(Beginning of Dataset records)
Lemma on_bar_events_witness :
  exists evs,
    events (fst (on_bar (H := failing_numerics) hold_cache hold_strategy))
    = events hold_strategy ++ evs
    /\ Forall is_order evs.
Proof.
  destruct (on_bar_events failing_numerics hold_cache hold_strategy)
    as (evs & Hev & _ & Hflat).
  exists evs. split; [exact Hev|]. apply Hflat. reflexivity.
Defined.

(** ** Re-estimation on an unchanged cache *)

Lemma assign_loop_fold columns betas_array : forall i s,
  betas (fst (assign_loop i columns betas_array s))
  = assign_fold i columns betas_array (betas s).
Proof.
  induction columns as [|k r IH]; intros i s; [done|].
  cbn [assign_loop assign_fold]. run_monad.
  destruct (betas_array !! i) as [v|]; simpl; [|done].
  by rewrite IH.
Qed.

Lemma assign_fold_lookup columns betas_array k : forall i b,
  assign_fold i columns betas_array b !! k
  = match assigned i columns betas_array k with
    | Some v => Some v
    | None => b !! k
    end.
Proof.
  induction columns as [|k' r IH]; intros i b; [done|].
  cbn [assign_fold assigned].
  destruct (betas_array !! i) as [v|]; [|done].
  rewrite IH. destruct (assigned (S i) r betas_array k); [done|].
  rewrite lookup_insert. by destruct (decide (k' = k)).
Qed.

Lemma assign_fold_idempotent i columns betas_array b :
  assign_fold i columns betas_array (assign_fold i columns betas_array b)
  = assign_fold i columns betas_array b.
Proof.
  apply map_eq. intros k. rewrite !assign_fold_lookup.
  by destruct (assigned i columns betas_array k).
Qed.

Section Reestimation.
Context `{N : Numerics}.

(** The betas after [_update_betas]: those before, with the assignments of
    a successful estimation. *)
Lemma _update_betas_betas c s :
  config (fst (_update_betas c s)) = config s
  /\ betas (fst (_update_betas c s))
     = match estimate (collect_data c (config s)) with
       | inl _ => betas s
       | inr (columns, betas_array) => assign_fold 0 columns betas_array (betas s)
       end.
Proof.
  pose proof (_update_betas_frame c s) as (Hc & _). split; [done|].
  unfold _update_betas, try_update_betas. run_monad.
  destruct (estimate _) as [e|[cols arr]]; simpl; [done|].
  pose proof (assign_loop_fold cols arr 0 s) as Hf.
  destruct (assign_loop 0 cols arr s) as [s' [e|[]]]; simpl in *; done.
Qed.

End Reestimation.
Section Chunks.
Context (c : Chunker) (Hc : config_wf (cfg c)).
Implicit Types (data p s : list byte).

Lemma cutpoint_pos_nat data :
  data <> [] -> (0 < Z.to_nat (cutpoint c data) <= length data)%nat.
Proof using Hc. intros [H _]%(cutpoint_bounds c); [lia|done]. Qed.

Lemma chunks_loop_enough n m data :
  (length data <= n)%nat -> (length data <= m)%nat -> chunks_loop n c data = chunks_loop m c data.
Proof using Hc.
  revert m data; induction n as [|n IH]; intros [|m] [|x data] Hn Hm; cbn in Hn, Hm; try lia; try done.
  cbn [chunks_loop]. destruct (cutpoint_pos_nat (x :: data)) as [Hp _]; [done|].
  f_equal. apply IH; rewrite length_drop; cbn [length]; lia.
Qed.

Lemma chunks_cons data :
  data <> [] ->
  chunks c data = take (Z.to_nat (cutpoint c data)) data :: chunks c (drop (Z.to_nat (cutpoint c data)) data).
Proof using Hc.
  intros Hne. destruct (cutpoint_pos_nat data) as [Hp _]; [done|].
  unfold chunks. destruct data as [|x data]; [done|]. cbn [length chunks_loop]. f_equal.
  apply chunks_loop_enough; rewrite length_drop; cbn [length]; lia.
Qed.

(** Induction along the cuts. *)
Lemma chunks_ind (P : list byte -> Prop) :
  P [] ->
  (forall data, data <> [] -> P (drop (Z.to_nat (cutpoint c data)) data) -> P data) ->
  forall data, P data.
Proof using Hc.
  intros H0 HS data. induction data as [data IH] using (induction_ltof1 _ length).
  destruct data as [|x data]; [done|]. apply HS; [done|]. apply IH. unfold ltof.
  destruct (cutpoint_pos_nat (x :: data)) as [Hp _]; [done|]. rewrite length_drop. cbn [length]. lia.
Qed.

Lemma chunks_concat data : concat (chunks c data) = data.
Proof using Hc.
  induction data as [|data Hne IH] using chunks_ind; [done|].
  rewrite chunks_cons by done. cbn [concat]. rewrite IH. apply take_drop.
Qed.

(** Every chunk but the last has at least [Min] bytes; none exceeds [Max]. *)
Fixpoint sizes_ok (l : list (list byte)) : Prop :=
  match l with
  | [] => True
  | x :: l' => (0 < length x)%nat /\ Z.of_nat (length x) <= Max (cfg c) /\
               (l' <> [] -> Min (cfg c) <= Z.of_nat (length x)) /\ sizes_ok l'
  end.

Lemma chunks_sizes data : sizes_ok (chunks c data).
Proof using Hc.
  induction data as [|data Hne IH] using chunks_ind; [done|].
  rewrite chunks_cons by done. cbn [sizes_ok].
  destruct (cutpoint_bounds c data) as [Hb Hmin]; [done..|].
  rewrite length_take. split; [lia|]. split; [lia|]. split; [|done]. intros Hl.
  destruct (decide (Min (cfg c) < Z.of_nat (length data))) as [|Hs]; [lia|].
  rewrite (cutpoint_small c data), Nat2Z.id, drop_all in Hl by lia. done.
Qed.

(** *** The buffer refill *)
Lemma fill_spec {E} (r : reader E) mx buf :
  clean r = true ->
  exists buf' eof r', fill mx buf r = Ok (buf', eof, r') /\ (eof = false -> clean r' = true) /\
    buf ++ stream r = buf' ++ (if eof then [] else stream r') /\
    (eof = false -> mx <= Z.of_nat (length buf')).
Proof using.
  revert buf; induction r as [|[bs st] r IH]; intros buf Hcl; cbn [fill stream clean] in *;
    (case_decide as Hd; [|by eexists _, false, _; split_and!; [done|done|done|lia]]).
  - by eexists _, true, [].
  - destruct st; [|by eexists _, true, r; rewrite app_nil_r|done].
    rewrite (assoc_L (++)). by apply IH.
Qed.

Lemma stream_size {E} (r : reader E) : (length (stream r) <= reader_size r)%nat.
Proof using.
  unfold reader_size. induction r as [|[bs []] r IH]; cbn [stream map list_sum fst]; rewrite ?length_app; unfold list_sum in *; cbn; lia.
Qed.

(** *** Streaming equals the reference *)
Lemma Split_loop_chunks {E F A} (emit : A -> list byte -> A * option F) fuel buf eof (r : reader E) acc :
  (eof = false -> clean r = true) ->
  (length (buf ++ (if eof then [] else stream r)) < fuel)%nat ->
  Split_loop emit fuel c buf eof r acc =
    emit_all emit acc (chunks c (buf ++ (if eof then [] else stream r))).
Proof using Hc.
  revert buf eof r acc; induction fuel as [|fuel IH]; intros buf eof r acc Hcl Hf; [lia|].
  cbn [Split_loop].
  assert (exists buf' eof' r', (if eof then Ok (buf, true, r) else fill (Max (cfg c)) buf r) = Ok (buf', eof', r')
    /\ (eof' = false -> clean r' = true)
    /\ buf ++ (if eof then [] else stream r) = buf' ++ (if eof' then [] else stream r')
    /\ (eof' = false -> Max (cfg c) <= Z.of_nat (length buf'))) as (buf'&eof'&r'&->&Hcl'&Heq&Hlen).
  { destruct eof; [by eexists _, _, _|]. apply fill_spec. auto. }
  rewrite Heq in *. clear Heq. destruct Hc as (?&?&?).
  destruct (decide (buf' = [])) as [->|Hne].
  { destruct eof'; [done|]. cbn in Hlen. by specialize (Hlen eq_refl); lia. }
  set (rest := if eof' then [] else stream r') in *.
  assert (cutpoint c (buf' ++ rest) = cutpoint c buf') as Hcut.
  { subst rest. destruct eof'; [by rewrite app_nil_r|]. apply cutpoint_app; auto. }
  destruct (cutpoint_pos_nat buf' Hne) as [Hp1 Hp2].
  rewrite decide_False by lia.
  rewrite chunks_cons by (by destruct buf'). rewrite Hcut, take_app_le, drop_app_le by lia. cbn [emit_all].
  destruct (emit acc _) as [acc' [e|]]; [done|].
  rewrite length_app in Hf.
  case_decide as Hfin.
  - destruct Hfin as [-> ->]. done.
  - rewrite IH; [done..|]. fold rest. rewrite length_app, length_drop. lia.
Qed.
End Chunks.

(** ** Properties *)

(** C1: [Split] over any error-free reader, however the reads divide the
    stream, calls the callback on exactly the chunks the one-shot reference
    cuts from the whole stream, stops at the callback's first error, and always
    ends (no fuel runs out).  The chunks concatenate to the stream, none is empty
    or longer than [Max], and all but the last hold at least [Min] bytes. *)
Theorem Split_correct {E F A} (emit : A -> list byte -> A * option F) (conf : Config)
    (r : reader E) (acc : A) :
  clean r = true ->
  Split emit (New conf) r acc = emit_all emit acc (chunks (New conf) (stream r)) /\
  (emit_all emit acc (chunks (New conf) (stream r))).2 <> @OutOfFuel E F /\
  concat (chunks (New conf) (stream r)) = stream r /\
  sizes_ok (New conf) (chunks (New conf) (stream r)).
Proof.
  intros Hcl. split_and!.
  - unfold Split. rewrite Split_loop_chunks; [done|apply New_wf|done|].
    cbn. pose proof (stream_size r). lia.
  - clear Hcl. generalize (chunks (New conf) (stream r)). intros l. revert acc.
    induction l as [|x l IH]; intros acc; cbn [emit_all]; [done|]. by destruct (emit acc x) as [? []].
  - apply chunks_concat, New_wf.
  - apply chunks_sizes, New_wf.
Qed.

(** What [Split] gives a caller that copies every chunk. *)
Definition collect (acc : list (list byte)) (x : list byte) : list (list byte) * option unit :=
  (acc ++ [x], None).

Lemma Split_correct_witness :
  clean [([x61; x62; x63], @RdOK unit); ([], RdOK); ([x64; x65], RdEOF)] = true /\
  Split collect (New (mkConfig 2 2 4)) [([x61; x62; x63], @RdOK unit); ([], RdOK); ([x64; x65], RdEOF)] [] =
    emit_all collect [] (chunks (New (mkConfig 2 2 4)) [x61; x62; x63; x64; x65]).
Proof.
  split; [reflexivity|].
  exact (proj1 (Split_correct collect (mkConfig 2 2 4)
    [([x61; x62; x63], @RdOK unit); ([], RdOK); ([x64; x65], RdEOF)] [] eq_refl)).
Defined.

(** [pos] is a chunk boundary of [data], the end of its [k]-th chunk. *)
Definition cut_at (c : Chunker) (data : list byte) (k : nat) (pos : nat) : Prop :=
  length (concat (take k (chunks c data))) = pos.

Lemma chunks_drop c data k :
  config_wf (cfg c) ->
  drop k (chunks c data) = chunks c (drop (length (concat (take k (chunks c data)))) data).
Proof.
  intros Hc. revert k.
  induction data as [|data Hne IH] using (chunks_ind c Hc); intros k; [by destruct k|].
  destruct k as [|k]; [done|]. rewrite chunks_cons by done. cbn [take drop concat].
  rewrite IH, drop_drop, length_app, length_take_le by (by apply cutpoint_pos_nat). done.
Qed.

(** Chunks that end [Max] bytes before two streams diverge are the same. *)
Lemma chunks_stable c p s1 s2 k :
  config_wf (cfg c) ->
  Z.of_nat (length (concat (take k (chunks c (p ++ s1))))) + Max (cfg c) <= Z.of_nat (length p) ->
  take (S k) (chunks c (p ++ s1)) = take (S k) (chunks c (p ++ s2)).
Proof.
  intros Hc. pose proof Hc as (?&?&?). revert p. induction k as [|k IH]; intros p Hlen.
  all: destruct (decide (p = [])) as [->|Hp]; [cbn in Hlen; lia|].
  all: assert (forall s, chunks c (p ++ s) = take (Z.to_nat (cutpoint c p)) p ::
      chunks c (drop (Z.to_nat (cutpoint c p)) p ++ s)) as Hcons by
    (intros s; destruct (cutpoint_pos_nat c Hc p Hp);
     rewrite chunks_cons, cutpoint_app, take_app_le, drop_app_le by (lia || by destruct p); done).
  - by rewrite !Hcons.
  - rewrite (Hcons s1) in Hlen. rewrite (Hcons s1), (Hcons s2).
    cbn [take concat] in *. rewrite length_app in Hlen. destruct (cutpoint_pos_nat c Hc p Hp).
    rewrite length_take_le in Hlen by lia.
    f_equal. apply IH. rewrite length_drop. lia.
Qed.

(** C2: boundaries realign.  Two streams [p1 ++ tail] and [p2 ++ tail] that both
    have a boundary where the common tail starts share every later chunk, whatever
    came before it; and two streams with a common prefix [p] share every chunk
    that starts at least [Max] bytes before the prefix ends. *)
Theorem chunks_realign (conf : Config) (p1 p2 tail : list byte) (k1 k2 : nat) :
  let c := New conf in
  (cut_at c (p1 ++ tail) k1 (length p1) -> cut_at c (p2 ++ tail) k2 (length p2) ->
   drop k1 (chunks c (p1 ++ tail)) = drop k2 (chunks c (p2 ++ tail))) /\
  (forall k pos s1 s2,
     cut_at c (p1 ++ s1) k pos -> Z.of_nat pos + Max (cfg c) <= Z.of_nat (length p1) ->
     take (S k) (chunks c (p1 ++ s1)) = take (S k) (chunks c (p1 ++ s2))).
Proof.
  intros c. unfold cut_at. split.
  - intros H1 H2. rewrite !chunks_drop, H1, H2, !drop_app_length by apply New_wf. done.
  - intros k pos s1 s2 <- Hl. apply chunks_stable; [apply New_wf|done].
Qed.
(End of Dataset records)
# [Your assignment]
Say, as a bare number, how many lines above contain the word "before".

# [Expected answer]
4